Qu’est-ce qui devrait changer en Suisse ?
Il faut une révolution des mentalités. Encore trop de structures excluent les personnes en situations de handicap. Lesquelles ne sont pas considérées comme des partenaires, des clientes ou des patientes, mais comme une charge financière. On l’a encore vu récemment lors de la discussion sur la 13e rente AVS, dans laquelle la rente AI n’a pas été prise en compte. Et lorsqu’on l’a signalé après la votation, on a refusé en disant qu’on ne pouvait pas. C’est absolument inacceptable. En outre, des personnes se comportent de manière étrange avec moi. On m’a déjà prise à partie en me disant que j’étais paresseuse et que je devais prendre l’escalier plutôt que l’ascenseur.

Tu es également active dans le domaine de la politique sociale.

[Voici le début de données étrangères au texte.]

(** The registry of the examples: keep-alive client, [closing_callback]
    installed. *)
Definition demo : server_t := demo_server true (Some 0%nat) demo_os.

(** The same registry once the client has been asked to close. *)
Definition closing_demo (o : os_t) : server_t := demo_server false (Some 0%nat) o.

(** More variations: [accept] returns descriptor 2000, which does not fit
    the table; [accept] fails for good; [accept] returns descriptor 7. *)
Definition demo_os_accept_2000 : os_t := set_accept_plan [(2000, false)] demo_os.

Definition demo_os_accept_error : os_t := set_accept_plan [(-1, false)] demo_os.

Definition demo_os_accept_7 : os_t := set_accept_plan [(7, false)] demo_os.

(** The callback of a provider that answers: on a Read event it takes the
    request out of the input buffer, queues the reply ["ABCDE"] in the
    output buffer and asks for the client to be closed once the reply is
    out; it ignores every other event. *)
Definition answering_callback (context : eventContext_t) (s : server_t) : server_t :=
  match event context with
  | EVENT_SOCKET_READ =>
    let fd := cFd context in
    let '(_, _, ib) := bufExtract (Some (iBuf (sock s fd))) 0 in
    let s1 := store_iBuf fd ib s in
    let '(_, ob, plan) :=
      bufAppend (Some (oBuf (sock s1 fd))) (Some ["A"; "B"; "C"; "D"; "E"]%byte) 5
                (alloc_plan (os s1)) in
    @serverCloseSocket linux fd
      (set_os (set_alloc_plan plan (os s1)) (store_oBuf fd ob s1))
  | _ => s
  end.

(** A provider whose only callback, named 0, is [answering_callback]. *)
Definition answering_provider : Provider :=
  {| callback_code := λ f context s,
       match f with
       | O => answering_callback context s
       | _ => s
       end |}.

(** An environment for a run from the start: [socketOpenServer] yields the
    listening descriptor 3; [select] reports 3 readable, then 5 readable
    three times; [accept] yields client 5, whose peer sends 1030 bytes and
    shuts down; the kernel takes three bytes of the first [send]. *)
Definition boot_os : os_t :=
  Os [] {[0; 1; 2]} {[5 := replicate 1030 "x"%byte]} {[5]} ∅ [3] [(5, false)]
     [SelectReady {[3]} ∅; SelectReady {[5]} ∅; SelectReady {[5]} ∅;
      SelectReady {[5]} ∅] [3].

(** [serverPrepare], [serverSetCallback] and [serverAddServerSocket], as
    [main] calls them. *)
Definition booted : server_t :=
  (@serverAddServerSocket linux
     (serverSetCallback (Some 0%nat) (serverPrepare (set_os boot_os fresh_server)))).2.

(** One call of [serverExec] with [answering_callback] installed. *)
Definition tick (s : server_t) : server_t :=
  from_option snd s (@serverExec linux answering_provider s).

(** After two ticks client 5 has been accepted and its first 1024 bytes
    have been answered: the reply is pending and the client is to be
    closed.  After a third tick the other six bytes have been answered as
    well. *)
Definition answered : server_t := tick (tick booted).

Definition answered_twice : server_t := tick answered.


(** The contexts the reactor hands to the callback. *)
Definition close_client_event (fd : Z) : eventContext_t :=
  EventContext EVENT_SOCKET_CLOSE INVALID_SOCKET fd None None.

Definition close_server_event (fd : Z) : eventContext_t :=
  EventContext EVENT_SOCKET_CLOSE fd INVALID_SOCKET None None.

Definition write_event (fd : Z) : eventContext_t :=
  EventContext EVENT_SOCKET_WRITE INVALID_SOCKET fd (Some fd) (Some fd).

Definition accept_event (sfd cfd : Z) : eventContext_t :=
  EventContext EVENT_SOCKET_ACCEPT sfd cfd (Some cfd) (Some cfd).

Definition idle_event : eventContext_t :=
  EventContext EVENT_IDLE INVALID_SOCKET INVALID_SOCKET None None.

(** * Properties *)

(** ** The buffer *)

Lemma to_size_t_small z : 0 ≤ z < 2 ^ SIZE_WIDTH → to_size_t z = z.
Proof. intros Hz. unfold to_size_t. apply Z.mod_small. exact Hz. Qed.

Lemma alignBufSize_bounds s :
  0 ≤ s ≤ SIZE_LIMIT →
  s ≤ _alignBufSize s ∧ _alignBufSize s ≤ SIZE_LIMIT.
Proof.
  unfold SIZE_LIMIT, _alignBufSize, IO_BUF_SIZE, SIZE_WIDTH. intros Hs.
  pose proof (Z.mod_pos_bound s 1024 ltac:(lia)) as Hm.
  pose proof (Z.div_mod s 1024 ltac:(lia)) as Hd.
  assert (Hq : 2 ^ 64 = 1024 * 2 ^ 54) by reflexivity.
  destruct (0 <? s `mod` 1024) eqn:E.
  - apply Z.ltb_lt in E.
    assert (s `div` 1024 < 2 ^ 54) by nia.
    rewrite to_size_t_small; unfold SIZE_WIDTH; lia.
  - apply Z.ltb_ge in E.
    rewrite to_size_t_small; unfold SIZE_WIDTH; lia.
Qed.

Lemma length_memcpy_at dst off src n :
  0 ≤ off → 0 ≤ n ≤ Z.of_nat (length src) → off + n ≤ Z.of_nat (length dst) →
  length (memcpy_at dst off src n) = length dst.
Proof.
  intros. unfold memcpy_at.
  rewrite !length_app, !length_take, length_drop. lia.
Qed.

Lemma take_memcpy_at dst off src n :
  0 ≤ off → 0 ≤ n ≤ Z.of_nat (length src) → off + n ≤ Z.of_nat (length dst) →
  take (Z.to_nat (off + n)) (memcpy_at dst off src n)
  = take (Z.to_nat off) dst ++ take (Z.to_nat n) src.
Proof.
  intros. unfold memcpy_at.
  rewrite app_assoc.
  rewrite take_app_le by (rewrite length_app, !length_take; lia).
  rewrite take_ge by (rewrite length_app, !length_take; lia). reflexivity.
Qed.

(** A successful append of [n > 0] bytes: the buffer stays well formed and
    holds the old contents followed by the first [n] bytes of the source. *)
Lemma bufAppend_grows b bytes n plan r ob plan' :
  buf_ok b →
  0 < n ≤ Z.of_nat (length bytes) →
  len b + n ≤ SIZE_LIMIT →
  bufAppend (Some b) (Some bytes) n plan = (r, ob, plan') →
  r = 1 →
  ∃ b', ob = Some b' ∧ buf_ok b' ∧ is_Some (data b') ∧
        len b' = len b + n ∧
        contents b' = contents b ++ take (Z.to_nat n) bytes.
Proof.
  intros (Hlen & Hsz & Hdata) Hn Hfit Happ ->.
  unfold bufAppend in Happ.
  rewrite (proj2 (Z.ltb_lt _ _) (proj1 Hn)) in Happ.
  assert (Hlim : SIZE_LIMIT < 2 ^ SIZE_WIDTH) by reflexivity.
  rewrite (to_size_t_small (len b + _)) in Happ by lia.
  pose proof (alignBufSize_bounds (len b + n) ltac:(lia)) as [Hlo Hhi].
  set (newSize := _alignBufSize (len b + n)) in *.
  destruct (size b <? newSize) eqn:Hgrow.
  - unfold _alloc in Happ.
    set (fresh := resize (Z.to_nat newSize) x00 (from_option blk_bytes [] (data b))) in *.
    assert (Hfresh : Z.of_nat (length fresh) = newSize)
      by (subst fresh; rewrite length_resize; lia).
    assert (Hold : take (Z.to_nat (len b)) fresh = contents b).
    { subst fresh. unfold contents, bytes_of. destruct (data b) as [blk|]; simpl.
      - rewrite take_resize_le by lia. by rewrite resize_le by lia.
      - assert (len b = 0) by lia. by replace (Z.to_nat (len b)) with 0%nat by lia. }
    assert (∀ a, ∃ b',
      Some (Buf (Some (Block a (memcpy_at fresh (len b) bytes n))) (len b + n) newSize)
        = Some b' ∧ buf_ok b' ∧ is_Some (data b') ∧
      len b' = len b + n ∧
      contents b' = contents b ++ take (Z.to_nat n) bytes) as Hres.
    { intros a. eexists. split; [reflexivity|].
      split; [|split; [eauto|split; [reflexivity|]]].
      - repeat split; simpl; try lia. rewrite length_memcpy_at; lia.
      - unfold contents at 1, bytes_of; simpl.
        rewrite take_memcpy_at by lia. by rewrite Hold. }
    destruct plan as [|[|a] rest]; simplify_eq; apply Hres.
  - apply Z.ltb_ge in Hgrow. simplify_eq.
    destruct (data b) as [blk|] eqn:Hd; [|lia].
    eexists. split; [reflexivity|].
    split; [|split; [simpl; eauto|split; [reflexivity|]]].
    + repeat split; simpl; try lia. rewrite length_memcpy_at; lia.
    + unfold contents, bytes_of; simpl. rewrite Hd; simpl.
      by rewrite take_memcpy_at by lia.
Qed.

(** Whether an append succeeds is up to the allocator: when the next
    allocation does not fail, neither does the append. *)
Lemma bufAppend_succeeds buf src n plan :
  is_Some buf → head plan ≠ Some AllocFail →
  (bufAppend buf src n plan).1.1 = 1.
Proof.
  intros [b ->] Hplan. unfold bufAppend.
  destruct src as [bytes|]; [|done]. destruct (0 <? n); [|done].
  destruct (size b <? _); [|done].
  unfold _alloc. by destruct plan as [|[|a] rest].
Qed.

Lemma bufAppend_empty_chunk b plan :
  bufAppend (Some b) (Some []) (Z.of_nat (length (@nil byte))) plan = (1, Some b, plan).
Proof. reflexivity. Qed.

Lemma bufAppendAll_contents chunks : ∀ b plan rs ob plan',
  buf_ok b →
  len b + Z.of_nat (length (concat chunks)) ≤ SIZE_LIMIT →
  bufAppendAll (Some b) chunks plan = (rs, ob, plan') →
  Forall (λ r, r = 1) rs →
  ∃ b', ob = Some b' ∧ buf_ok b' ∧
        len b' = len b + Z.of_nat (length (concat chunks)) ∧
        contents b' = contents b ++ concat chunks.
Proof.
  induction chunks as [|c rest IH]; intros b plan rs ob plan' Hok Hfit Hrun Hall.
  - simpl in *. simplify_eq. exists b. rewrite app_nil_r. split_and!; auto; lia.
  - cbn [bufAppendAll concat] in Hrun, Hfit. rewrite length_app in Hfit.
    destruct (bufAppend (Some b) (Some c) (Z.of_nat (length c)) plan)
      as [[r buf1] plan1] eqn:Happ.
    destruct (bufAppendAll buf1 rest plan1) as [[rs' buf2] plan2] eqn:Hrest.
    simplify_eq. apply Forall_cons in Hall as [-> Hall].
    assert (∃ b1, buf1 = Some b1 ∧ buf_ok b1 ∧
                  len b1 = len b + Z.of_nat (length c) ∧
                  contents b1 = contents b ++ c) as (b1 & -> & Hok1 & Hlen1 & Hc1).
    { destruct c as [|x c'].
      - rewrite bufAppend_empty_chunk in Happ. simplify_eq.
        exists b. rewrite app_nil_r. simpl. split_and!; auto; lia.
      - destruct (bufAppend_grows b (x :: c') (Z.of_nat (length (x :: c')))
                    plan 1 buf1 plan1 Hok)
          as (b1 & ? & ? & _ & ? & Hc1); auto; [simpl; lia|lia|].
        rewrite take_ge in Hc1 by lia. by exists b1. }
    destruct (IH b1 plan1 rs' ob plan') as (b' & -> & Hok' & Hlen' & Hc'); auto; [lia|].
    exists b'. simpl. rewrite length_app, Hc', Hc1, <- app_assoc.
    split_and!; auto; lia.
Qed.

Lemma zero_buf_ok : buf_ok zero_buf.
Proof. unfold buf_ok, SIZE_LIMIT; simpl. split_and!; try lia. by vm_compute. Qed.

Lemma zero_buf_ok' b : buf_ok (_resetBuf b).
Proof. exact zero_buf_ok. Qed.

Lorsque la décision a été prise, il y a une vingtaine d’années, de transférer la compétence de l’aide aux personnes avec handicap de la Confédération aux cantons, j’ai commencé à travailler dans mon canton de résidence, Bâle-Ville, dans différents groupes de travail et commissions de politique sociale. Ce n’est que récemment que la Berne fédérale a enfin constaté qu’en Suisse, les conditions pour un logement autonome avec assistance ne sont pas réunies. Et ce, douze ans après l’introduction de la contribution d’assistance ! Les structures en politique ne sont toujours pas pensées pour les personnes avec handicap. Je suis curieuse de voir si l’arrivée au Parlement de deux nouveaux conseillers nationaux en situations de handicap va améliorer la situation et entraîner un changement des mentalités. Au final, tout est politique. Et, en politique tout comme en sport, on ne peut pas faire bouger les lignes sans énergie, détermination et persévérance.